Reese nodded and picked his way across the carnage to where Narvaez stood with the rest of his troops. There were maybe fourteen bodies lying around the isolation ward. The floor was slick with a bloody gruel of blood, viscera, ichor, and water from the shattered sprinkler pipe. Another ceiling tile popped out of its frame, admitting a sudden gout of water that poured over a tangled mass of gray, lifeless bodies. Reese had to watch his step as he navigated his way around the motionless dead.
“What do you have?” he asked when he made it to Narvaez.
“We got a problem.” Narvaez nodded toward one of the curtained cubicles where a heavy hospital bed lay on its side. A male zombie clad in the remains of a hospital smock lay draped across it. Several exit wounds were visible in its back, with another in its skull. The corpse had been returned to death’s embrace, and its eyes were open and staring, seeing nothing. Reese turned back to Narvaez and spread his hands.
“Yeah, so? Good work,” he said, wondering why the hell the National Guard officer had called him forward.
Narvaez stared at Reese for a moment from behind his gas mask’s lenses, then pointed at the scene before. “Look around the bed, Detective.”
Reese stepped to his right, bringing the shotgun’s stock back into his shoulder, keeping the weapon low but ready. Leaning against the wall was a woman in her very early thirties. Her eyes were wide and panicked, and her blonde hair was plastered against her skull by a mixture of sweat and water. Her light-colored blouse was bloodied. She was gasping for air, frightened out of her mind as she looked back at Reese. A small form clung to her. A boy, maybe about three years old, his face buried against his mother’s neck as he whimpered.
A ragged, bloody hole had been torn out of the woman’s left forearm. She had been bitten.
“Please,” she gasped, looking up at Reese with those wide, terrified eyes. “Please.”
“You’re okay, ma’am,” Reese said, and he wondered just why the hell he was saying that. “Are you a patient?”
She looked at Reese stupidly fo
r a moment, then shook her head. She turned her head fractionally toward the bullet-riddled zombie that lay across the overturned bed. Reese saw its arm was still outstretched, fingers curled into claws. Even in death, the corpse was reaching for its cornered prey.
“My husband was,” she said. “You’re a policeman?”
“Yes, I’m with the LAPD,” Reese told her.
“Take my son,” the woman said. “Please.”
“Okay,” Reese said, lowering the shotgun entirely. He saw the woman look at the LAPD patch on his tactical vest, and something akin to relief fluttered across her face for an instant. It was crowded out by the fear almost immediately. The lady knew what was in store for her. Reese reached out with his left hand, and the woman leaned forward, trying to push the boy into his arm. The boy cried out, and the woman cooed to him as she gently unwrapped his arms from around her body.

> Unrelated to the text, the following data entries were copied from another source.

(** ** Wait statuses *)

Definition WTERMSIG (status : Z) : Z := Z.land status 0x7f.
Definition WEXITSTATUS (status : Z) : Z := Z.shiftr (Z.land status 0xff00) 8.
Definition WSTOPSIG (status : Z) : Z := WEXITSTATUS status.
Definition WIFEXITED (status : Z) : bool := WTERMSIG status =? 0.
Definition WIFSTOPPED (status : Z) : bool := WTERMSIG status =? 0x7f.
Definition WIFSIGNALED (status : Z) : bool := 2 <=? WTERMSIG (status + 1).
Definition WPTEVENT (status : Z) : Z := Z.shiftr status 16.

(** [parse_ptrace_event] of utils.hpp. *)
Definition parse_ptrace_event (status : Z) : list Z :=
  let e := Z.shiftr status 16 in
  if e =? 1 then B "PTRACE_EVENT_FORK" else if e =? 2 then B "PTRACE_EVENT_VFORK"
  else if e =? 3 then B "PTRACE_EVENT_CLONE" else if e =? 4 then B "PTRACE_EVENT_EXEC"
  else if e =? 5 then B "PTRACE_EVENT_VFORK_DONE" else if e =? 6 then B "PTRACE_EVENT_EXIT"
  else if e =? 7 then B "PTRACE_EVENT_SECCOMP" else if e =? 128 then B "PTRACE_EVENT_STOP"
  else B "(no event)".

(** [sys_signame], the C library's table of signal names, is a parameter. *)
Definition sigabbrev_np (sys_signame : Z -> list Z) (sig : Z) : list Z :=
  if (0 <? sig) && (sig <? 65) then sys_signame sig else B "(unknown)".

Definition parse_status (sys_signame : Z -> list Z) (status : Z) : list Z :=
  let snprintf n s := take (n - 1) s in
  let head := snprintf 24%nat (B "0x" ++ to_hex (u32 status) ++ B " ") in
  head ++
  (if WIFEXITED status then
     snprintf 96%nat (B "exited with " ++ to_string (WEXITSTATUS status))
   else if WIFSIGNALED status then
     snprintf 96%nat (B "signaled with " ++ sigabbrev_np sys_signame (WTERMSIG status)
                    ++ B "(" ++ to_string (WTERMSIG status) ++ B ")")
   else if WIFSTOPPED status then
     snprintf 96%nat (B "stopped by signal=" ++ sigabbrev_np sys_signame (WSTOPSIG status)
                    ++ B "(" ++ to_string (WSTOPSIG status) ++ B "),event="
                    ++ parse_ptrace_event status)
   else B "unknown").

(** ** Memory maps *)

Definition PROT_READ : Z := 1.
Definition PROT_WRITE : Z := 2.
Definition PROT_EXEC : Z := 4.

Record MapInfo := Map_mk {
  mi_start : Z; mi_end : Z; mi_perms : Z; mi_private : bool; mi_offset : Z;
  mi_dev : Z; mi_inode : Z; mi_path : list Z }.

(** [makedev] of bionic. *)
Definition makedev (major minor : Z) : Z :=
  Z.lor (Z.lor (Z.shiftl (Z.land major 0xfffff000) 32) (Z.shiftl (Z.land major 0xfff) 8))
        (Z.lor (Z.shiftl (Z.land minor 0xffffff00) 12) (Z.land minor 0xff)).
Lemma clean_desc_badge abi a b d :
  93 ∉ abi -> clean_value d -> clean_desc (badge abi a b ++ d) = d.
Proof.
  intros Habi Hd. pose proof (clean_value_no_pad d Hd) as Hp. destruct Hd as (_ & _ & _ & Hd).
  set (body := B "[Monitor: " ++ icon a ++ B ", NyaZygisk " ++ abi ++ B ": " ++ icon b).
  assert (Eb : badge abi a b ++ d = body ++ 93 :: 32 :: d).
  { unfold badge, body. change (B "] ") with [93; 32]. by rewrite <- !app_assoc. }
  assert (Hbody : 93 ∉ body).
  { unfold body. rewrite !not_elem_of_app. repeat split; try done; try vm_decide;
      destruct a; try vm_decide; destruct b; vm_decide. }
  unfold clean_desc. rewrite Eb. cbn [clean_loop]. unfold clean_step at 1.
  assert (Hst : starts_with (body ++ 93 :: 32 :: d) MON = true).
  { apply starts_with_spec. unfold body. eexists. rewrite <- !app_assoc. reflexivity. }
  rewrite Hst, find_char_app by done.
  replace (drop (S (length body)) (body ++ 93 :: 32 :: d)) with (32 :: d)
    by (rewrite drop_app_ge by lia; by replace (S (length body) - length body)%nat with 1%nat by lia).
  rewrite bool_decide_false by done. cbn [drop_while]. change (is_pad 32) with true. cbn [drop_while].
  rewrite Hp. assert (Hlast : forall n, (0 < n)%nat -> clean_loop n d = d).
  { intros [|n] Hn; [lia|]. cbn [clean_loop]. by rewrite Hd. }
  assert (Hlen : Nat.lt 0 (length (body ++ 93 :: 32 :: d))) by (rewrite length_app; cbn; lia).
  case_bool_decide as Hnil.
  - etransitivity; [|by apply (Hlast (length (body ++ 93 :: 32 :: d)))]. by rewrite Hnil.
  - assert (Nat.ltb (length d) (length (32 :: d)) = true) as -> by (apply Nat.ltb_lt; cbn; lia).
    by apply Hlast.
Qed.

Lemma prop_line_desc pre v d :
  (NL ∉ d) -> (0 ∉ d) -> drop_while_end is_eol (DESC ++ d) = DESC ++ d ->
  (prop_line (Sections pre [] v false) (DESC ++ d)).1 = Sections pre (clean_desc d) v true.
Proof. intros Hn Hz He. unfold prop_line. rewrite He. reflexivity. Qed.

Lemma drop_eol_app u d :
  drop_while_end is_eol d = d -> d <> [] -> drop_while_end is_eol (u ++ d) = u ++ d.
Proof.
  unfold drop_while_end. rewrite rev_app_distr. intros Hd Hne.
  destruct (rev d) as [|c r] eqn:E.
  { apply (f_equal (@rev Z)) in E. rewrite rev_involutive in E. done. }
  cbn in *. destruct (is_eol c).
  - exfalso. apply (f_equal length) in Hd. rewrite length_rev in Hd.
    pose proof (drop_while_le is_eol r). apply (f_equal length) in E. rewrite length_rev in E.
    cbn in E. lia.
  - change (c :: r ++ rev u) with ((c :: r) ++ rev u). rewrite <- E, <- rev_app_distr.
    by rewrite rev_involutive.
Qed.
(* ===== verification/Monitor.v ===== *)
(** The init monitor: [AppMonitor] with its socket and SIGCHLD handlers, the
    per-ABI manager and the event loop (loader/src/ptracer/monitor_impl.cpp,
    monitor.hpp, zygote_abi.cpp, event_loop.cpp, types.hpp).

    All objects are members of one [AppMonitor] that call each other, so their
    fields form one record [monitor] and every method is a program over it.
    The 64-bit build is modelled ([abi_name_] is "64"). [module_dir] is what
    [get_module_dir] pinned, [sys_signame] the C library's signal names. *)
From S2P Require Import Prelude Sys Text SocketUtils Daemon ProcUtils ModuleProp.
Open Scope Z_scope.

(** ** Data *)

Inductive TracingState := TRACING | STOPPING | STOPPED | EXITING.

#[export] Instance TracingState_eq_dec : EqDecision TracingState.
Proof. solve_decision. Defined.

Record Status := Status_mk {
  supported : bool; zygote_injected : bool; daemon_running : bool; daemon_pid : Z;
  daemon_info : list Z; daemon_error_info : list Z }.

Record StartCounter := Counter { last_start_sec : Z; last_start_nsec : Z; count : Z }.

Record monitor := Mon {
  tracing_state : TracingState;
  monitor_stop_reason : list Z;
  prop_path : list Z;
  pre_section : list Z;
  post_section : list Z;
  last_written_status : list Z;
  initial_version_code : Z;
  status_ : Status;
  counter : StartCounter;
  epoll_fd : Z;
  running : bool;
  sock_fd : Z;
  buf_ : list Z;
  signal_fd : Z;
  process_ : gset Z;
  stub_processes : gset Z;
  dstate : daemon_state }.
(* ===== verification/Mem.v ===== *)
(** Memory of the process: bytes with the protection of their page, and the
    operations the loader performs on it (C loads and stores, mmap, munmap,
    mprotect, calls of foreign code).

    An access the protection does not allow ends the program. A successful
    mmap, munmap or mprotect has the effect the kernel documents; a failed
    mprotect may still have changed a prefix of its range. *)
From S2P Require Import Prelude Sys.
Open Scope Z_scope.

Definition PROT_NONE : Z := 0.
Definition PROT_READ : Z := 1.
Definition PROT_WRITE : Z := 2.
Definition PROT_EXEC : Z := 4.
Definition MAP_PRIVATE : Z := 2.
Definition MAP_FIXED : Z := 16.
Definition MAP_ANONYMOUS : Z := 32.

Record cell := Cell { c_byte : Z; c_prot : Z }.
Abbreviation mem := (gmap Z cell).

(** Applies [f] to the [n] addresses from [a]. *)
Fixpoint upd_range (f : option cell -> option cell) (n : nat) (a : Z) (m : mem) : mem :=
  match n with
  | O => m
  | S n' => upd_range f n' (a + 1) (partial_alter f a m)
  end.

(** Maps [n] fresh bytes: those given, then zeros. *)
Fixpoint map_range (prot : Z) (n : nat) (a : Z) (bytes : list Z) (m : mem) : mem :=
  match n with
  | O => m
  | S n' => map_range prot n' (a + 1) (tail bytes)
              (<[a := Cell (default 0 (head bytes)) prot]> m)
  end.

Definition unmap_range (n : nat) (a : Z) : mem -> mem := upd_range (fun _ => None) n a.
Definition protect_range (prot : Z) (n : nat) (a : Z) : mem -> mem :=
  upd_range (fmap (fun c => Cell (c_byte c) prot)) n a.
(* ===== verification/Linker.v ===== *)
(** The module loader (loader/src/linker/linker.cpp, linker.hpp, interpose.cpp,
    reloc_arch.hpp, elf_compat.hpp), which maps, relocates and initialises a
    shared object without the system linker.

    A method of [Image] is a program over [ld]: the process memory, the cached
    page size, the caller's [*err] and the object's own fields. The registry
    of images and the object heap around them are in [lk]. The LP64 build is
    modelled; pointers are addresses, null is 0. Foreign code (constructors,
    ifunc resolvers) may answer anything and overwrite any writable byte, but
    does not map, unmap or call back into the loader. [bind_now_] and
    [android_is_rela_] are set and never read, and left out. *)
From S2P Require Import Prelude Sys Text Relocate ProcUtils Mem.
Open Scope Z_scope.

(** ** Data *)

Inductive LoadError := kNone | kUnsupported | kError.

#[export] Instance LoadError_eq_dec : EqDecision LoadError.
Proof. solve_decision. Defined.

Record Phdr := Phdr_mk {
  p_type : Z; p_flags : Z; p_offset : Z; p_vaddr : Z; p_filesz : Z; p_memsz : Z; p_align : Z }.

Record Sym := Sym_mk { st_name : Z; st_info : Z; st_shndx : Z; st_value : Z }.

Definition field (n off : nat) (bs : list Z) : Z := le_Z (take n (drop off bs)).
Lemma demo_segments_ok : segments_ok 16 demo_phdrs.
Proof.
  split; [by exists 4|]. unfold demo_phdrs.
  assert (E : decode_phdrs 2 demo_file
              = [Phdr_mk PT_LOAD 6 0 0 160 160 16; Phdr_mk PT_DYNAMIC 6 112 112 48 48 8])
    by (vm_compute; reflexivity).
  rewrite E. repeat (apply Forall_cons; split; [intros _; cbn; lia|]). by apply Forall_nil.
Qed.

Lemma load_unload_restores_witness :
  (demo_load demo_state).1 = Ret true /\ footprint (d_mem (st_s demo_run.2)) = ∅.
Proof.
  split; [vm_compute; reflexivity|].
  refine (proj1 (load_unload_restores 10 AArch64 [] 3 demo_ehdr demo_phdrs true [] demo_state
    demo_run.2 demo_segments_ok eq_refl _ (kernel_okb_ok _ _))); vm_compute; reflexivity.
Defined.
(* ===== verification/LinkerLife.v ===== *)
(** The life of a loaded module: the protections its segments get, what a
    malformed segment does, and the registry of handles. *)
From S2P Require Import Prelude Sys ProcUtils Mem Linker LinkerSpec.
Open Scope Z_scope.

(** ** Protections *)

(** The program headers at [p], from index [i] on. *)
Fixpoint phdrs_in (bm : gmap Z Z) (p i : Z) (phs : list Phdr) : Prop :=
  match phs with
  | [] => True
  | ph :: phs' =>
      (exists bs, peek bm 56 (u64 (p + i * sizeof_Phdr)) = Some bs /\ decode_phdr bs = ph)
      /\ phdrs_in bm p (i + 1) phs'
  end.

(** The protections the kernel granted, oldest first. *)
Fixpoint granted (log : list event) : list (Z * Z * Z) :=
  match log with
  | [] => []
  | (CMprotect p len prot, r) :: log' =>
      granted log' ++ (if r_ret r =? 0 then [(p, len, prot)] else [])
  | _ :: log' => granted log'
  end.

Lemma granted_app l1 l2 : granted (l1 ++ l2) = granted l2 ++ granted l1.
Proof.
  induction l1 as [|[c r] l1 IH]; cbn [app granted]; [by rewrite app_nil_r|].
  rewrite IH. destruct c; try done. by rewrite app_assoc.
Qed.

(** The rights a segment asks for, and no others; BTI only on executable
    segments of an AArch64 module that advertises it. *)
Definition fair (a : arch) (wants_bti : bool) (bias pg : Z) (ph : Phdr) (g : Z * Z * Z) : Prop :=
  g.1 = seg_range bias pg ph
  /\ (g.2 &? PROT_READ) = (p_flags ph &? PF_R)
  /\ (g.2 &? PROT_WRITE) = (p_flags ph &? PF_W)
  /\ (g.2 &? PROT_EXEC) = (p_flags ph &? PF_X)
  /\ (has_bits g.2 PROT_BTI = true ->
      a = AArch64 /\ wants_bti = true /\ (p_flags ph &? PF_X) = true).

Lemma fair_prot a wants bias pg ph prot :
  prot = segment_prot a wants (p_flags ph)
  \/ prot = Z.ldiff (segment_prot a wants (p_flags ph)) PROT_BTI ->
  fair a wants bias pg ph (seg_range bias pg ph, prot).
Proof.
  intros H. unfold fair, segment_prot, ToProt in *. cbn [fst snd].
  destruct (p_flags ph &? PF_R), (p_flags ph &? PF_W),
    (p_flags ph &? PF_X), a, wants; destruct H as [-> | ->];
    (split; [done|]); vm_compute; intuition congruence.
Qed.

Section Protections.
Context {W : Type} `{!World W} (a : arch).
Abbreviation K := (M W ld).

(** [s'] follows [s] with the same object, page size and memory contents. *)
Definition still (s s' : st W ld) : Prop :=
  d_img (st_s s') = d_img (st_s s) /\ d_pg (st_s s') = d_pg (st_s s)
  /\ contents (d_mem (st_s s')) = contents (d_mem (st_s s)).

Lemma mprotect_spec p len prot (s : st W ld) :
  wp (mprotect p len prot) (fun o s' => exists r, o = Ret (r_ret r)
    /\ st_log s' = (CMprotect p len prot, r) :: st_log s /\ still s s') s.
Proof.
  unfold mprotect. wrun. apply wp_syscall. intros r w e. wrun. exists r. split; [done|].
  split; [done|]. split; [done|]. split; [done|]. apply contents_protect.
Qed.

Lemma protect_segment_spec p len prot (s : st W ld) :
  wp (protect_segment a p len prot) (fun o s' => still s s' /\ exists ok evs, o = Ret ok
    /\ st_log s' = evs ++ st_log s
    /\ (ok = true -> exists prot', granted evs = [(p, len, prot')]
                     /\ (prot' = prot \/ prot' = Z.ldiff prot PROT_BTI))) s.
Proof.
  unfold protect_segment. wstep. eapply wp_mono; [apply mprotect_spec|].
  intros o s1 (r & -> & L1 & S1). cbn [wp_cont]. destruct (r_ret r =? 0) eqn:Er.
  { wrun. split; [done|]. exists true. eexists [_]. split; [done|]. split; [exact L1|].
    intros _. exists prot. cbn. rewrite Er. by split; [|left]. }
  assert (Hno : still s s1 /\ exists ok evs, Ret false = Ret ok /\ st_log s1 = evs ++ st_log s
    /\ (ok = true -> exists prot', granted evs = [(p, len, prot')]
                     /\ (prot' = prot \/ prot' = Z.ldiff prot PROT_BTI))).
  { split; [done|]. exists false. eexists [_]. by split; [|split; [exact L1|]]. }
  destruct a; try by wrun. destruct (prot &? PROT_BTI); [|by wrun].
  wstep. eapply wp_mono; [apply mprotect_spec|]. intros o s2 (r2 & -> & L2 & S2).
  cbn [wp_cont]. wrun. split.
  { destruct S1 as (A1 & A2 & A3), S2 as (B1 & B2 & B3). split; [by rewrite B1|].
    split; [by rewrite B2|by rewrite B3]. }
  exists (r_ret r2 =? 0). eexists [_; _]. split; [done|]. split; [rewrite L2, L1; done|].
  intros E2. exists (Z.ldiff prot PROT_BTI). cbn. rewrite Er, E2. by split; [|right].
Qed.

(** The loop over the program headers, after those in [done_]. *)
Lemma protect_loop phs i done_ (s0 s : st W ld) :
  let img := d_img (st_s s0) in
  let pg := d_pg (st_s s0) in
  let spec l evs := Forall2 (fair a (wants_bti_ img) (load_bias_ img) pg)
                      (filter (fun ph => p_type ph = PT_LOAD) l) (granted evs) in
  still s0 s -> (exists evs, st_log s = evs ++ st_log s0 /\ spec done_ evs) ->
  phdrs_in (contents (d_mem (st_s s0))) (phdr_ img) i phs ->
  wp (for_phdrs (length phs) i (fun ph =>
        if negb (p_type ph =? PT_LOAD) then mret true
        else
          img ← this;
          let '(start, len) := seg_range (load_bias_ img) pg ph in
          protect_segment a start len (segment_prot a (wants_bti_ img) (p_flags ph))))
     (on_ret (fun ok s' => ok = true ->
        exists evs, st_log s' = evs ++ st_log s0 /\ spec (done_ ++ phs) evs)) s.
Proof.
  intros img pg spec. revert i done_ s.
  induction phs as [|ph phs IH]; intros i done_ s (I & P & C) (evs & L & F) Hp; cbn [length for_phdrs].
  { wrun. intros _. exists evs. by rewrite app_nil_r. }
  destruct Hp as [(bs & B1 & B2) Hp]. unfold load_phdr, this, load. wrun.
  destruct (read_bytes _ _ _) as [bs'|] eqn:Er; [|by wrun]. wrun.
  assert (decode_phdr bs' = ph) as ->.
  { apply peek_read in Er. change (the_mem (st_s s)) with (d_mem (st_s s)) in Er. rewrite C, I in Er. fold img in Er. rewrite B1 in Er. by injection Er as <-. }
  replace (done_ ++ ph :: phs) with ((done_ ++ [ph]) ++ phs) by (by rewrite <- app_assoc).
  assert (Hstep : forall s1 evs1, still s s1 -> st_log s1 = evs1 ++ st_log s ->
    Forall2 (fair a (wants_bti_ img) (load_bias_ img) pg)
      (filter (fun ph => p_type ph = PT_LOAD) [ph]) (granted evs1) ->
    still s0 s1 /\ exists evs, st_log s1 = evs ++ st_log s0 /\ spec (done_ ++ [ph]) evs).
  { intros s1 evs1 (I1 & P1 & C1) L1 F1. split; [split; [by rewrite I1|split; [by rewrite P1|by rewrite C1]]|].
    exists (evs1 ++ evs). split; [by rewrite L1, L, app_assoc|]. unfold spec.
    rewrite granted_app, filter_app. by apply Forall2_app. }
  destruct (Z.eqb_spec (p_type ph) PT_LOAD) as [Ht|Ht]; cbn [negb]; wrun.
  - rewrite I. fold img. destruct (seg_range (load_bias_ img) pg ph) as [start len] eqn:Es.
    eapply wp_mono; [apply protect_segment_spec|]. intros o s1 (S1 & ok & evs1 & -> & L1 & G1).
    cbn [wp_cont]. destruct ok; [|by wrun]. destruct (G1 eq_refl) as (prot' & G2 & G3).
    destruct (Hstep s1 evs1 S1 L1) as [S2 H2]; [|by apply IH].
    rewrite filter_cons_True, G2 by done. constructor; [|by constructor].
    rewrite <- Es. by apply fair_prot.
  - destruct (Hstep s [] ltac:(done) eq_refl) as [S2 H2]; [|by apply IH].
    by rewrite filter_cons_False.
Qed.

(** The loader grants each segment exactly the rights its program header
    asks for: when [SetSegmentProtections] reports success, the kernel has
    granted, for every loadable segment in order, one protection of its whole
    page range that is readable, writable and executable exactly as the
    header's flags say, so text and data stay separate; branch target
    enforcement is added only on AArch64, to executable segments, and only
    if the module advertises it. *)
Theorem protections_fair phs (s s' : st W ld) :
  let img := d_img (st_s s) in
  d_pg (st_s s) <> 0 -> phnum_ img = Z.of_nat (length phs) ->
  phdrs_in (contents (d_mem (st_s s))) (phdr_ img) 0 phs ->
  SetSegmentProtections a s = (Ret true, s') ->
  exists evs, st_log s' = evs ++ st_log s
    /\ Forall2 (fair a (wants_bti_ img) (load_bias_ img) (d_pg (st_s s)))
         (filter (fun ph => p_type ph = PT_LOAD) phs) (granted evs).
Proof.
  intros img Hpg Hn Hp E.
  refine (wp_on_ret _ (fun ok s' => ok = true -> exists evs, st_log s' = evs ++ st_log s
    /\ Forall2 (fair a (wants_bti_ img) (load_bias_ img) (d_pg (st_s s)))
         (filter (fun ph => p_type ph = PT_LOAD) phs) (granted evs)) s true s' _ E eq_refl). clear E.
  unfold SetSegmentProtections, PageSize. wrun.
  destruct (Z.eqb_spec (d_pg (st_s s)) 0); [done|]. unfold each_phdr, this. wrun. fold img.
  rewrite Hn, Nat2Z.id. clear Hn.
  eapply wp_mono; [apply (protect_loop phs 0 [] s s); [done|by exists []|done]|].
  by intros [ok| | |] s1 H.
Qed.

(** The log shows a successful fixed mapping that ends past [hi]. *)
Definition maps_past (hi : Z) (log : list event) : Prop :=
  exists addr len prot flags fd off r, (CMmap addr len prot flags fd off, r) ∈ log
    /\ (flags &? MAP_FIXED) = true /\ r_ret r <> -1 /\ hi < addr + len.

Lemma maps_past_later {A} (x : K A) hi (s : st W ld) :
  extends x -> maps_past hi (st_log s) -> wp x (fun _ s' => maps_past hi (st_log s')) s.
Proof.
  intros Hx (addr & len & prot & flags & fd & off & r & Hin & H).
  eapply wp_mono; [apply Hx|]. intros o s' [evs E]. exists addr, len, prot, flags, fd, off, r.
  split; [|done]. rewrite E. apply elem_of_app. by right.
Qed.

(** Nothing checks that a segment's file size is at most its memory size:
    when the file part reaches past the reservation, a file-backed load maps
    the file over whatever lies behind the reservation. *)
Theorem oversized_segment_escapes fuel fd pg ph lo span mn (s s' : st W ld) :
  pow2 pg -> p_type ph = PT_LOAD -> geometry (d_img (st_s s)) = (lo, span, u64 (lo - mn)) ->
  (pg | lo) -> (pg | mn) -> 0 < lo -> 0 <= mn <= p_vaddr ph -> 0 < p_filesz ph ->
  p_vaddr ph + p_filesz ph <= 2 ^ 62 -> lo - mn + p_vaddr ph + p_filesz ph + pg <= 2 ^ 64 ->
  span < PageEnd (p_vaddr ph + p_filesz ph) pg - mn ->
  fill_segment fuel fd false pg ph s = (Ret true, s') ->
  maps_past (lo + span) (st_log s').
Proof.
  intros Hpg Ht Hg Hlo Hmn H0 H1 H2 H5 H3 H4. pose proof (pow2_pos _ Hpg) as Hp.
  injection Hg as _ _ Hb.
  destruct (PageStart_spec (p_vaddr ph) pg Hpg) as [A1 _].
  destruct (PageEnd_spec (p_vaddr ph + p_filesz ph) pg Hpg) as [B1 B2]; [lia..|].
  destruct (PageEnd_spec (lo - mn + (p_vaddr ph + p_filesz ph)) pg Hpg) as [C1 C2]; [lia..|].
  assert (Hw : forall y, 0 <= lo - mn + y < 2 ^ 64 -> u64 (u64 (lo - mn) + y) = lo - mn + y).
  { intros y Hy. unfold u64. rewrite Zplus_mod_idemp_l. by apply Z.mod_small. }
  assert (D1 : mn <= PageStart (p_vaddr ph) pg).
  { apply (multiple_le pg); auto; [apply PageStart_spec, Hpg|lia|lia]. }
  assert (D2 : lo - mn + PageEnd (p_vaddr ph + p_filesz ph) pg
               <= PageEnd (lo - mn + (p_vaddr ph + p_filesz ph)) pg).
  { apply (multiple_le pg); auto; [|lia|lia]. apply Z.divide_add_r; [by apply Z.divide_sub_r|done]. }
  intros E. refine (wp_on_ret _ (fun ok s' => ok = true -> maps_past (lo + span) (st_log s'))
    s true s' _ E eq_refl). clear E.
  unfold fill_segment, this. wrun. cbn zeta. rewrite Hb, <- (Z.add_assoc _ (p_vaddr ph) (p_filesz ph)).
  rewrite (Hw (PageStart (p_vaddr ph) pg)), (Hw (p_vaddr ph + p_filesz ph)) by lia.
  set (fpe := PageEnd (lo - mn + (p_vaddr ph + p_filesz ph)) pg) in *.
  set (ss := lo - mn + PageStart (p_vaddr ph) pg). rewrite (proj2 (Z.ltb_lt 0 _)) by lia.
  wrun. unfold mmap at 1. wrun. apply wp_syscall. intros r w e. wrun.
  destruct (Z.eqb_spec (r_ret r) (-1)) as [Er|Er].
  { wrun. cbn [negb]. unfold fail. by wrun. }
  wrun. repeat apply wp_bind_inv.
  eapply wp_mono; [apply (maps_past_later _ (lo + span))|].
  - unfold store, fail, mmap. pose proof (extends_modify (W:=W)). extends_tac.
  - do 7 eexists. split; [by left|]. split; [done|]. split; [done|]. rewrite u64_small by lia. lia.
  - by intros [ok| | |] s1 H; [intros _|..].
Qed.
End Protections.

(** ** The registry *)

Section Close.
Context {W : Type} `{!World W} (fuel : nat).

(** Registered handles are distinct and name live objects. *)
Definition registry_ok (s : lk) : Prop :=
  NoDup (g_images s) /\ forall p, p ∈ g_images s -> is_Some (heap s !! p).

Lemma elem_of_erase p x l : NoDup l -> x ∈ erase_one p l <-> x ∈ l /\ x <> p.
Proof.
  induction 1 as [|y l Hy Hl IH]; cbn [erase_one]; [rewrite elem_of_nil; tauto|].
  destruct (Z.eqb_spec y p) as [->|Hne]; rewrite !elem_of_cons.
  - split; [|tauto]. intros Hx. split; [by right|]. by intros ->.
  - rewrite IH. split; [intros [->|[? ?]]|]; tauto.
Qed.

Lemma NoDup_erase p l : NoDup l -> NoDup (erase_one p l).
Proof.
  induction 1 as [|y l Hy Hl IH]; cbn [erase_one]; [constructor|].
  destruct (Z.eqb_spec y p); [done|]. constructor; [|done]. rewrite elem_of_erase by done. by intros [? _].
Qed.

“It’s okay, baby,” she said. “It’s going to be okay. You go with the policeman. Mommy will be with you in just a few minutes, okay?”
The boy resisted. Reese stepped in closer and put his arm around the boy’s chest. Working with the mother, he managed to pry him away from her, but he screamed and cried. As he fought against Reese, he saw a flash of red on his shoulder. Blood was welling up underneath his shirt. Reese put him down and pulled back his top. The smooth skin beneath was marred by a bite mark. Even though the zombie that had bit him hadn’t had the time to tear the flesh away, its teeth had broken his skin.
Reese let the boy run back to his mother, and she looked up at him in shock.
“What are you doing?” she asked. “You don’t understand, I want you to take him away from me!”
“I know what you want,” Reese said, “but I can’t. Look.” He pulled the neck of the boy’s shirt aside, exposing the bite wound. The mother’s eyes went wide when she saw the angry injury. She shook her head in denial as tears welled up in her eyes.
“No. No, no, no,” she whispered as she pulled the crying boy back into her arms.